Ketiga, penyamaan Ambalat dengan pengalaman "kehilangan Pulau Sipadan dan Pulau Ligitan" adalah referensi yang keliru. Dalam kasus Sipadan-Ligitan, Indonesia dan Malaysia sepakat menghentikan diplomasi dan memulai proses hukum dengan mengajukan perkara kepemilikan status Pulau Ligitan dan Pulau Sipadan kepada Mahkamah Internasional (ICJ) di Den Haag.
Keputusan ICJ terhadap kasus ini yang penting untuk diketahui adalah 1) penetapan tanggal kristalisasi sengketa, yaitu tahun 1969, sehingga hanya memperhitungkan penguasaan yang dilakukan sebelum 1969; 2) memutuskan sendiri dari bukti hukum bahwa Inggris sejak tahun 1914 telah menerapkan pajak pengambilan telur penyu di kedua pulau tersebut sehingga menunjukkan adanya penguasaan efektif oleh pemerintahan kolonial Inggris kala itu yang kemudian diteruskan Malaysia; dan 3) merujuk pada UU No 4/Prp Tahun 1960 tentang Perairan Indonesia yang tidak memasukkan kedua pulau tersebut sebagai bagian dari NKRI. Dengan kata lain, Indonesia bukan kehilangan, melainkan gagal mendapatkan tambahan dua pulau baru.
Sementara permasalahan Blok Ambalat pada pokoknya merupakan persoalan delimitasi perbatasan maritim di Laut Sulawesi yang belum selesai dirundingkan antara Indonesia dan Malaysia. Di Laut Sulawesi ini, kedua negara masih perlu menetapkan segmen Laut Wilayah (kedaulatan) dan ZEE serta landas kontinen (hak berdaulat). Hukum nasional Indonesia dan Konvensi Hukum Laut Internasional PBB (UNCLOS 1982) mewajibkan Indonesia merundingkan batas-batas negaranya apabila berhadapan atau berimpitan dengan batas negara lain.
Keempat, perundingan penyelesaian batas maritim merupakan salah satu perundingan paling kompleks di dunia. Hal ini mengingat sifatnya yang melibatkan berbagai disiplin ilmu, mulai hukum internasional, hubungan internasional, geografi, geologi, geodesi, hidrografi, oseanografi, kartografi, navigasi, dan kesejarahan. Di samping itu, perundingan semacam ini juga melibatkan berbagai instansi pemerintah yang memiliki tugas pokok serta kepiawaian di bidang-bidang tersebut.

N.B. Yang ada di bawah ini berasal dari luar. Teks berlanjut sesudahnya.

(* ===== verification/NetServer.v ===== *)
(** * Network/NetServer.{h,cpp}: the listening server

    Admission of connections, the feed timer of the token bucket and the runtime update
    of the settings. The acceptor and the io_service are asio's: [accepting] counts the
    outstanding [async_accept]s, [aborted_feeds] the feed handlers the io_service still has
    to run with [operation_aborted]. Connections live in [ns_conns] under their numbers
    (what the weak pointers of requests refer to); sockets that were shut down and closed
    at once are in [ns_refused]. *)

From Stdlib Require Import ZArith Lia Init.Byte.
From stdpp Require Import base list strings gmap sorting.
From S2P Require Import Prelude Endian Message Buffer RpcMessage NetConn External NetConf.
From S2P Require Import RpcInstance Service Executor Dispatcher Decode ServerConn.

(** The order of [std::string]. *)
Definition string_le (a b : string) : Prop := String.leb a b = true.
#[export] Instance string_le_dec : RelDecision string_le.
Proof. intros a b. unfold string_le. apply _. Defined.

Section NetServer.
Context `{Host} `{AssertMode} `{SteadyTimer} `{LibConfig} `{BoostString}
  {S : Type} `{!Service S} `{!EQueue RpcInstance}.

Record NetServer := mkNetServer {
  ns_conf : NetConf;
  current_concurrency_ : Z;               (* static std::atomic<int32_t> *)
  accepting : nat;
  aborted_feeds : nat;
  ns_conns : gmap nat TcpConnAsync;
  next_conn : nat;
  ns_refused : list Socket;
  ns_calls : list pool_call
}.

(** [NetServer(instance_name)] *)
Definition NetServer_new : NetServer := mkNetServer NetConf_new 0 0 0 ∅ 0 [] [].

Definition set_ns_conf (c : NetConf) (s : NetServer) : NetServer :=
  mkNetServer c (current_concurrency_ s) (accepting s) (aborted_feeds s) (ns_conns s)
    (next_conn s) (ns_refused s) (ns_calls s).
Definition set_concurrency (z : Z) (s : NetServer) : NetServer :=
  mkNetServer (ns_conf s) z (accepting s) (aborted_feeds s) (ns_conns s)
    (next_conn s) (ns_refused s) (ns_calls s).
Definition set_accepting (n : nat) (s : NetServer) : NetServer :=
  mkNetServer (ns_conf s) (current_concurrency_ s) n (aborted_feeds s) (ns_conns s)
    (next_conn s) (ns_refused s) (ns_calls s).
Definition set_aborted (n : nat) (s : NetServer) : NetServer :=
  mkNetServer (ns_conf s) (current_concurrency_ s) (accepting s) n (ns_conns s)
    (next_conn s) (ns_refused s) (ns_calls s).
Definition set_conns (m : gmap nat TcpConnAsync) (s : NetServer) : NetServer :=
  mkNetServer (ns_conf s) (current_concurrency_ s) (accepting s) (aborted_feeds s) m
    (next_conn s) (ns_refused s) (ns_calls s).
Definition set_next_conn (n : nat) (s : NetServer) : NetServer :=
  mkNetServer (ns_conf s) (current_concurrency_ s) (accepting s) (aborted_feeds s) (ns_conns s)
    n (ns_refused s) (ns_calls s).
Definition add_refused (k : Socket) (s : NetServer) : NetServer :=
  mkNetServer (ns_conf s) (current_concurrency_ s) (accepting s) (aborted_feeds s) (ns_conns s)
    (next_conn s) (ns_refused s ++ [k]) (ns_calls s).
Definition add_ns_call (k : pool_call) (s : NetServer) : NetServer :=
  mkNetServer (ns_conf s) (current_concurrency_ s) (accepting s) (aborted_feeds s) (ns_conns s)
    (next_conn s) (ns_refused s) (ns_calls s ++ [k]).

Definition on_conf {A} (m : M NetConf A) : M NetServer A := zoom ns_conf (fun c => set_ns_conf c) m.

Definition abort_feeds (n : nat) : M NetServer unit :=
  modify (fun s => set_aborted (aborted_feeds s + n) s).

(** [reset(new steady_timer(..)); expires_from_now(seconds(1)); async_wait(..)] *)
Definition start_feed_timer : M NetServer unit :=
  old ← on_conf (gets timed_feed_token_);
  _ ← abort_feeds (match old with Some t => timer_destroy t | None => 0%nat end);
  let '(cancelled, t) := expires_from_now 1 timer_new in
  _ ← abort_feeds cancelled;
  on_conf (modify (set_timed_feed_token_ (Some (timer_async_wait t)))).

(** [init()]; [address_ok]: whether asio's [address::from_string] takes a text as an address,
    or throws; [threads_ok]: what [init_threads] returns. *)
Definition NetServer_init (setting_ptr : option Config) (address_ok : string -> bool) (threads_ok : bool)
    : M NetServer bool :=
  ok ← on_conf (load_conf_ptr setting_ptr);
  if negb ok then mret false else
  addr ← on_conf (gets bind_addr_);
  if negb (address_ok addr) then throw else
  speed ← on_conf (gets service_speed_);
  _ ← when (negb (speed =? 0)) start_feed_timer;
  threads ← on_conf (gets io_thread_number_);
  _ ← modify (add_ns_call (CallInitThreads threads));
  if negb threads_ok then mret false else
  _ ← modify (add_ns_call (CallAttachRuntime "NetServer"));
  _ ← modify (add_ns_call (CallAttachStatus "NetServer"));
  mret true.

(** The feed timer's handler runs: [aborted] when it was cancelled. *)
Definition feed_handler_runs (ec : error_code) : M NetServer unit :=
  n ← on_conf (timed_feed_token_handler ec);
  abort_feeds n.

(** The two ways it comes to run: a wait of the timer is over, or it was cancelled. *)
Definition feed_timer_fires : M NetServer unit :=
  _ ← on_conf (modify (fun c => set_timed_feed_token_ (timer_fired <$> timed_feed_token_ c) c));
  feed_handler_runs ec_success.
Definition aborted_feed_runs : M NetServer unit :=
  _ ← modify (fun s => set_aborted (aborted_feeds s - 1) s);
  feed_handler_runs ec_operation_aborted.

(** ** Accepting *)

Definition do_accept : M NetServer unit := modify (fun s => set_accepting (1 + accepting s) s).

(** [NetServer::service()]; [listen_ok]: whether the acceptor could be opened, bound and
    listen on the endpoint, or one of these threw. *)
Definition service (listen_ok : bool) : M NetServer unit :=
  _ ← modify (add_ns_call CallStartThreads);
  if negb listen_ok then throw else
  do_accept.

Definition refuse (sock : Socket) : M NetServer unit :=
  modify (add_refused (sock_call_add CallClose (sock_call_add (CallShutdown Shut_kBoth) sock))).

(** [make_shared<TcpConnAsync>(sock_ptr, *this)] and [start()]; the number of the
    connection is fresh. *)
Definition start_connection (sock : Socket) : M (NetServer * Dispatcher S) unit := fun st =>
  let '(s, d) := st in
  let id := next_conn s in
  match start (ns_conf s) id (TcpConnAsync_new sock, d) with
  | Done (_, (c, d')) =>
      Done (tt, (set_concurrency (current_concurrency_ s + 1)
                   (set_next_conn (1 + id) (set_conns (<[id := c]> (ns_conns s)) s)), d'))
  | AssertFailed => AssertFailed
  | Undefined => Undefined
  | OutOfFuel => OutOfFuel
  end.

(** [~TcpConnAsync()] *)
Definition release_connection (id : nat) : M NetServer unit :=
  modify (fun s => set_concurrency (current_concurrency_ s - 1) (set_conns (delete id (ns_conns s)) s)).

Definition on_server {A} (m : M NetServer A) : M (NetServer * Dispatcher S) A :=
  zoom fst (fun s st => (s, snd st)) m.

(** The [do { } while (0)] of [accept_handler]; [remote]: the peer's address, [None] when
    [remote_endpoint] fails. *)
Definition accept_one (ec : error_code) (remote : option string) (sock : Socket)
    : M (NetServer * Dispatcher S) unit :=
  if ec_failed ec then mret tt else
  match remote with
  | None => mret tt
  | Some remote_ip =>
      safe ← on_server (on_conf (gets (check_safe_ip remote_ip)));
      if negb safe then on_server (refuse sock) else
      token ← on_server (on_conf get_service_token);
      if negb token then on_server (refuse sock) else
      limit ← on_server (on_conf (gets service_concurrency_));
      current ← on_server (gets current_concurrency_);
      if negb (limit =? 0) && (limit <? current) then on_server (refuse sock) else
      start_connection sock
  end.

(** The accept that completed is no longer outstanding. *)
Definition accept_handler (ec : error_code) (remote : option string) (sock : Socket)
    : M (NetServer * Dispatcher S) unit :=
  _ ← on_server (modify (fun s => set_accepting (accepting s - 1) s));
  _ ← accept_one ec remote sock;
  on_server do_accept.

(** [io_service_run] over what its rounds observe: the two tests of the thread's status
    and whether [io_service_.run] ended with an error. The result counts the runs. *)
Fixpoint io_service_run (rounds : list (bool * bool * bool)) : nat :=
  match rounds with
  | [] => 0
  | (terminating, suspended, failed) :: rounds =>
      if (terminating : bool) then 0
      else if (suspended : bool) then io_service_run rounds
      else if (failed : bool) then 1 else 1 + io_service_run rounds
  end%nat.

Definition io_service_stop_graceful : M NetServer Z :=
  _ ← modify (add_ns_call CallGracefulStop); mret 0.
Definition io_service_join : M NetServer Z :=
  _ ← modify (add_ns_call CallJoin); mret 0.

(** ** Runtime update *)

(** [module_runtime(cfg)]: a setting is assigned when it differs. *)
Definition NetServer_module_runtime (cfg : Config) : M NetServer Z := fun s =>
  match load_conf cfg NetConf_new with
  | Done (false, _) => Done (-1, s)
  | Done (true, conf) =>
      (_ ← on_conf (modify (set_session_cancel_time_out_ (session_cancel_time_out_ conf)));
       _ ← on_conf (modify (set_ops_cancel_time_out_ (ops_cancel_time_out_ conf)));
       _ ← on_conf (modify (set_safe_ip_ (safe_ip_ conf)));
       speed ← on_conf (gets service_speed_);
       _ ← when (negb (speed =? service_speed_ conf))
         (_ ← on_conf (modify (set_service_speed_ (service_speed_ conf)));
          if negb (service_speed_ conf =? 0) then start_feed_timer
          else
            timer ← on_conf (gets timed_feed_token_);
            match timer with
            | None => mret tt
            | Some t =>
                let '(cancelled, t) := timer_cancel t in
                _ ← abort_feeds (cancelled + timer_destroy t);
                on_conf (modify (set_timed_feed_token_ None))
            end);
       _ ← on_conf (modify (set_service_concurrency_ (service_concurrency_ conf)));
       mret 0) s
  | AssertFailed => AssertFailed
  | Undefined => Undefined
  | OutOfFuel => OutOfFuel
  end.
(** ** Status *)

(** A [std::set] is iterated in the order of its strings. *)
Definition in_order (s : gset string) : list string := merge_sort string_le (elements s).

Definition safe_ips (s : gset string) : string :=
  foldr (fun ip text => ip +:+ ", " +:+ text)%string ""%string (in_order s).

(** [module_status]: the entry's name and its text. *)
Definition NetServer_module_status (instance_name : string) (s : NetServer) : string * string :=
  let c := ns_conf s in
  ("NetServer",
   status_line "instance_name" instance_name +:+
   status_line "service_addr" (bind_addr_ c +:+ "@" +:+ shown (bind_port_ c)) +:+
   status_line "backlog_size" (shown (backlog_size_ c)) +:+
   status_line "io_thread_pool_size" (shown (io_thread_number_ c)) +:+
   status_line "safe_ips" (safe_ips (safe_ip_ c)) +:+
   blank_line +:+
   status_line "service_enabled" (shown_bool (service_enabled_ c)) +:+
   status_line "service_speed_limit(tps)" (shown (service_speed_ c)) +:+
   status_line "service_concurrency" (shown (service_concurrency_ c)) +:+
   status_line "session_cancel_time_out" (shown (session_cancel_time_out_ c)) +:+
   status_line "ops_cancel_time_out" (shown (ops_cancel_time_out_ c)))%string.
End NetServer.
(* ===== verification/World.v ===== *)
(** * The running server: listener, connections, dispatcher and service threads together

    The parts of the other files composed the way the program composes them. The state is
    the listening server with its connections, the Dispatcher with the services' queues,
    and the requests the pool threads have taken from a queue and not yet handled. Its
    events are what happens in the program's threads, in any order: an accept completes,
    something happens to a connection, a pool thread takes a request or runs the handler
    of one it took, a connection nobody refers to is destroyed, the feed timer's handler
    runs, a pool is adjusted, the settings are updated. Each runs alone. *)

From Stdlib Require Import ZArith Lia Init.Byte.
From stdpp Require Import base list strings gmap.
From S2P Require Import Prelude Endian Message Buffer RpcMessage NetConn External NetConf.
From S2P Require Import RpcInstance Service Executor Dispatcher Decode ServerConn ServerSend.
From S2P Require Import ServerRead ServerSystem ServerInv NetServer.

Section World.
Context `{Host} `{AssertMode} `{SteadyTimer} `{LibConfig} `{BoostString}
  {S : Type} `{!Service S} `{!EQueue RpcInstance}.

Record World := mkWorld {
  w_server : NetServer;
  w_disp : Dispatcher S;
  w_hands : list (Z * RpcInstance);    (* service id, request a thread of its pool took *)
  w_net : gmap nat (bytes * bytes)     (* what a peer was sent, what was received from it *)
}.

Inductive wevent :=
| WAccept (ec : error_code) (remote : option string) (sock : Socket)
| WConn (id : nat) (e : event)
| WTake (sid : Z)
| WAnswer (k : nat)
| WRelease (id : nat)
| WFeed (ec : error_code)
| WAdjust (sid : Z) (ec : error_code)
| WRuntime (cfg : Config).

(** Continue with the result of a computation that must finish. *)
Definition finish {A} (r : outcome A) (k : A -> World) : outcome World :=
  match r with
  | Done a => Done (k a)
  | AssertFailed => AssertFailed
  | Undefined => Undefined
  | OutOfFuel => OutOfFuel
  end.

Definition w_conf (w : World) : NetConf := ns_conf (w_server w).

(** A connection as its own state machine sees it. *)
Definition conn_view (w : World) (c : TcpConnAsync) (net : bytes * bytes) : Sys (S:=S) :=
  mkSys c (w_disp w) (fst net) (snd net).

Definition put_view (w : World) (id : nat) (s : Sys (S:=S)) : World :=
  mkWorld (set_conns (<[id := sconn s]> (ns_conns (w_server w))) (w_server w)) (sdisp s)
    (w_hands w) (<[id := (swire s, srcvd s)]> (w_net w)).

Definition put_executor (sid : Z) (e : Executor S) (w : World) : World :=
  mkWorld (w_server w) (set_services (<[sid := e]> (services_ (w_disp w))) (w_disp w)) (w_hands w) (w_net w).

Definition set_hands (l : list (Z * RpcInstance)) (w : World) : World :=
  mkWorld (w_server w) (w_disp w) l (w_net w).

Definition set_server (s : NetServer) (w : World) : World :=
  mkWorld s (w_disp w) (w_hands w) (w_net w).

(** A thread of the pool of service [sid] pops the queue. *)
Definition take (sid : Z) (w : World) : outcome World :=
  match services_ (w_disp w) !! sid with
  | None => Done w
  | Some e =>
      finish (pop_request e) (fun r =>
        put_executor sid r.2 (set_hands (w_hands w ++ option_list (pair sid <$> r.1)) w))
  end.

(** The thread that holds the [k]-th request runs its handler. *)
Definition run_handler (k : nat) (w : World) : outcome World :=
  match w_hands w !! k with
  | None => Done w
  | Some (sid, i) =>
      match services_ (w_disp w) !! sid with
      | None => Done w
      | Some e =>
          finish (on_connection (full_socket_ i)
                    (let _ := server_sink (w_conf w) in svc_handle_RPC (C:=TcpConnAsync) i)
                    (e, ns_conns (w_server w)))
            (fun r => put_executor sid r.2.1
               (set_hands (delete k (w_hands w)) (set_server (set_conns r.2.2 (w_server w)) w)))
      end
  end.

(** The timer of service [sid]'s executor runs its handler. *)
Definition adjust (sid : Z) (ec : error_code) (w : World) : outcome World :=
  match services_ (w_disp w) !! sid with
  | None => Done w
  | Some e => finish (executor_threads_adjust ec e) (fun r => put_executor sid r.2 w)
  end.

(** [update_runtime_setting()] calls the callbacks the server and the dispatcher attached. *)
Definition update_settings (cfg : Config) (w : World) : outcome World :=
  match NetServer_module_runtime cfg (w_server w) with
  | Done (_, s) =>
      finish (Dispatcher_module_runtime cfg (w_disp w)) (fun r => mkWorld s r.2 (w_hands w) (w_net w))
  | AssertFailed => AssertFailed
  | Undefined => Undefined
  | OutOfFuel => OutOfFuel
  end.

Definition wstep (e : wevent) (w : World) : outcome World :=
  match e with
  | WAccept ec remote sock =>
      finish (accept_handler ec remote sock (w_server w, w_disp w)) (fun r =>
        let s := r.2.1 in
        mkWorld s r.2.2 (w_hands w)
          (if bool_decide (next_conn s = next_conn (w_server w)) then w_net w
           else <[next_conn (w_server w) := ([], [])]> (w_net w)))
  | WConn id e =>
      match ns_conns (w_server w) !! id, w_net w !! id with
      | Some c, Some net => finish (handle (w_conf w) id e (conn_view w c net)) (put_view w id)
      | _, _ => Done w
      end
  | WTake sid => take sid w
  | WAnswer k => run_handler k w
  | WRelease id =>
      finish (release_connection id (w_server w)) (fun r => set_server r.2 w)
  | WFeed ec =>
      finish ((if ec_failed ec then aborted_feed_runs else feed_timer_fires) (w_server w))
        (fun r => set_server r.2 w)
  | WAdjust sid ec => adjust sid ec w
  | WRuntime cfg => update_settings cfg w
  end.

(** A connection without a receive limit is assumed to carry less than 4 GiB. *)
Definition sized_b (conf : NetConf) (rcvd : bytes) : bool :=
  let limit := recv_max_msg_size_ conf in
  (0 <? limit) && (limit <? 2 ^ 31) || (len rcvd <? 2 ^ 32).

Definition idle_socket_b (sock : Socket) : bool :=
  bool_decide (sk_reads sock = []) && bool_decide (sk_writes sock = []).

(** An update that ends the time-outs while timers may run: see [timeout_disabled_traps]. *)
Definition disables_timeouts (cfg : Config) (conf : NetConf) : bool :=
  negb (ops_cancel_time_out_ conf =? 0) &&
  (ops_cancel_time_out_ (merge_conf cfg NetConf_new) =? 0).

(** The adjustment of a pool whose executor has a usable configuration: see
    [executor_adjust_zero_step] for one that was updated to a step of zero. *)
Definition adjustable (e : Executor S) : bool :=
  bool_decide (executor_conf_ok (conf_ e)) && (0 <? exec_thread_step_size_ (conf_ e)) &&
  (SIZE (rpc_queue_ e) <? 2 ^ 30).

(** What the environment guarantees: an accept completes when one is outstanding, with a
    new socket; a connection's events are those asio allows, and no other than the
    services answer; threads take requests at any time; a connection is destroyed when no
    operation on its socket is left to refer to it; the feed timer's handler runs when it
    was cancelled, or when a wait is over; a pool's timer finds a usable configuration. *)
Definition wenabled (e : wevent) (w : World) : bool :=
  match e with
  | WAccept _ _ sock => (0 <? accepting (w_server w))%nat && idle_socket_b sock
  | WConn id e =>
      match ns_conns (w_server w) !! id, w_net w !! id with
      | Some c, Some net =>
          enabled e (conn_view w c net) && sized_b (w_conf w) (snd net ++ event_bytes e) &&
          match e with ESend _ => false | _ => true end
      | _, _ => false
      end
  | WTake _ => true
  | WAnswer k => (k <? length (w_hands w))%nat
  | WRelease id =>
      match ns_conns (w_server w) !! id with
      | Some c => idle_socket_b (socket_ (base_ c))
      | None => false
      end
  | WFeed ec =>
      if ec_failed ec then (0 <? aborted_feeds (w_server w))%nat
      else bool_decide (is_Some (timed_feed_token_ (w_conf w)))
  | WAdjust sid _ =>
      match services_ (w_disp w) !! sid with Some e => adjustable e | None => false end
  | WRuntime cfg => negb (disables_timeouts cfg (w_conf w))
  end.

(** The server as it starts to accept: no connections yet, nothing queued. *)
Definition fresh_world (s : NetServer) (d : Dispatcher S) : World := mkWorld s d [] ∅.

Inductive wreach (w0 : World) : World -> Prop :=
| wreach_start : wreach w0 w0
| wreach_step w e w' : wreach w0 w -> wenabled e w = true -> wstep e w = Done w' -> wreach w0 w'.

(** Run a list of events; [None]: one of them is not enabled or fails. *)
Fixpoint run_world (es : list wevent) (w : World) : option World :=
  match es with
  | [] => Some w
  | e :: es =>
      if wenabled e w then
        match wstep e w with Done w' => run_world es w' | _ => None end
      else None
  end.

Lemma run_world_reach es w0 w w' : wreach w0 w -> run_world es w = Some w' -> wreach w0 w'.
Proof.
  revert w. induction es as [|e es IH]; intros w Hw; simpl; [congruence|].
  destruct (wenabled e w) eqn:He; [|done]. destruct (wstep e w) eqn:Hh; try done.
  apply IH. by eapply wreach_step.
Qed.

(** A pool thread's round is the two events it is split into here. *)
Lemma take_then_handle sid e (w : World) :
  services_ (w_disp w) !! sid = Some e ->
  match executor_service_round (C:=TcpConnAsync) (MsgSink0:=server_sink (w_conf w)) false false
          (e, ns_conns (w_server w)) with
  | Done (go_on, (e', conns')) =>
      go_on = true /\
      exists w1, take sid w = Done w1 /\
        (if decide (length (w_hands w1) = length (w_hands w)) then Done w1
         else run_handler (length (w_hands w)) w1) =
        Done (put_executor sid e' (set_server (set_conns conns' (w_server w)) w))
  | _ => True
  end.
Proof.
  intros He. unfold executor_service_round, take, pop_request, zoom, mbind, M_bind, gets, modify, mret, M_ret.
  rewrite He. cbn [fst snd]. destruct (POP (rpc_queue_ e)) as [[i|] q]; cbn [fst snd finish fmap option_fmap option_map option_list].
  - destruct (on_connection _ _ _) as [[[] [e' conns']]| | |] eqn:Eo; try done.
    split; [done|]. eexists. split; [done|]. cbn [w_hands put_executor set_hands].
    rewrite decide_False by (rewrite length_app; simpl; lia).
    unfold run_handler. cbn [w_hands put_executor set_hands].
    change (option_list (Some (sid, i))) with [(sid, i)]. rewrite list_lookup_middle by done. cbn [w_disp put_executor set_services services_ set_hands]. rewrite lookup_insert_eq.
    unfold w_conf in *. cbn [w_server put_executor set_hands]. rewrite Eo. cbn [finish fst snd].
    f_equal. unfold put_executor, set_hands, set_server. simpl. f_equal.
    + destruct (w_disp w). unfold set_services. simpl. by rewrite insert_insert_eq.
    + change (option_list (Some (sid, i))) with [(sid, i)]. by rewrite delete_middle, app_nil_r.
  - split; [done|]. eexists. split; [done|]. cbn [w_hands put_executor set_hands].
    rewrite app_nil_r. rewrite decide_True by done. f_equal. unfold put_executor, set_hands, set_server. f_equal.
    by destruct (w_server w).
Qed.
End World.
Arguments World {_} S {_}.
(* ===== verification/ClientConf.v ===== *)
(** * Client/include/RpcClient.h, RpcClientStatus.h: settings and status codes *)

From Stdlib Require Import ZArith Lia Init.Byte.
From stdpp Require Import base list strings.
From S2P Require Import Prelude.

(** [RpcClientStatus : uint8_t]; a status byte of the server is cast into it as it is, so
    the type holds any byte. *)
Abbreviation RpcClientStatus := Z.
Definition Status_OK : RpcClientStatus := 0.
Definition Status_SERVICE_SPECIFIC_ERROR : RpcClientStatus := 1.
Definition Status_INVALID_VERSION : RpcClientStatus := 2.
Definition Status_INVALID_SERVICE : RpcClientStatus := 3.
Definition Status_INVALID_REQUEST : RpcClientStatus := 4.
Definition Status_SYSTEM_ERROR : RpcClientStatus := 5.
Definition Status_NETWORK_BEFORE_ERROR : RpcClientStatus := 10.
Definition Status_NETWORK_CONNECT_ERROR : RpcClientStatus := 11.
Definition Status_NETWORK_SEND_ERROR : RpcClientStatus := 12.
Definition Status_NETWORK_RECV_ERROR : RpcClientStatus := 13.
Definition Status_RPC_CALL_TIMEOUT : RpcClientStatus := 20.
Definition Status_RECV_FORMAT_ERROR : RpcClientStatus := 21.

(** The statuses that come from the client's own side of a call. *)
Definition is_local_status (st : RpcClientStatus) : bool :=
  bool_decide (st ∈ [Status_NETWORK_BEFORE_ERROR; Status_NETWORK_CONNECT_ERROR;
    Status_NETWORK_SEND_ERROR; Status_NETWORK_RECV_ERROR; Status_RPC_CALL_TIMEOUT;
    Status_RECV_FORMAT_ERROR]).

(** The members calls look at; whether a handler and an io_service were supplied. *)
Record RpcClientSetting := mkSetting {
  serv_addr_ : string;
  serv_port_ : Z;              (* uint32_t *)
  cl_send_max_msg_size_ : Z;   (* uint32_t, 0: no limit *)
  cl_recv_max_msg_size_ : Z;   (* uint32_t, 0: no limit *)
  log_level_ : Z;              (* uint32_t *)
  has_handler : bool;
  has_io_service : bool
}.

(** [RpcClientSetting()] *)
Definition RpcClientSetting_new : RpcClientSetting := mkSetting "" 0 0 0 7 false false.

Definition set_serv (addr : string) (port : Z) (s : RpcClientSetting) : RpcClientSetting :=
  mkSetting addr port (cl_send_max_msg_size_ s) (cl_recv_max_msg_size_ s) (log_level_ s)
    (has_handler s) (has_io_service s).
Definition set_cl_send_max (v : Z) (s : RpcClientSetting) : RpcClientSetting :=
  mkSetting (serv_addr_ s) (serv_port_ s) v (cl_recv_max_msg_size_ s) (log_level_ s)
    (has_handler s) (has_io_service s).
Definition set_cl_recv_max (v : Z) (s : RpcClientSetting) : RpcClientSetting :=
  mkSetting (serv_addr_ s) (serv_port_ s) (cl_send_max_msg_size_ s) v (log_level_ s)
    (has_handler s) (has_io_service s).
Definition set_log_level (v : Z) (s : RpcClientSetting) : RpcClientSetting :=
  mkSetting (serv_addr_ s) (serv_port_ s) (cl_send_max_msg_size_ s) (cl_recv_max_msg_size_ s) v
    (has_handler s) (has_io_service s).
Definition set_has_handler (v : bool) (s : RpcClientSetting) : RpcClientSetting :=
  mkSetting (serv_addr_ s) (serv_port_ s) (cl_send_max_msg_size_ s) (cl_recv_max_msg_size_ s)
    (log_level_ s) v (has_io_service s).
Definition set_has_io_service (v : bool) (s : RpcClientSetting) : RpcClientSetting :=
  mkSetting (serv_addr_ s) (serv_port_ s) (cl_send_max_msg_size_ s) (cl_recv_max_msg_size_ s)
    (log_level_ s) (has_handler s) v.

Indonesia telah berunding dengan Malaysia sebanyak 28 kali selama 2005-2015 untuk membahas penetapan batas maritim kedua negara di semua segmen, yaitu Selat Malaka, Selat Singapura, Laut Tiongkok Selatan, dan Laut Sulawesi. Selama 10 tahun perundingan, masih terdapat perbedaan mendasar mengenai metode serta prinsip-prinsip hukum penarikan garis batas maritim.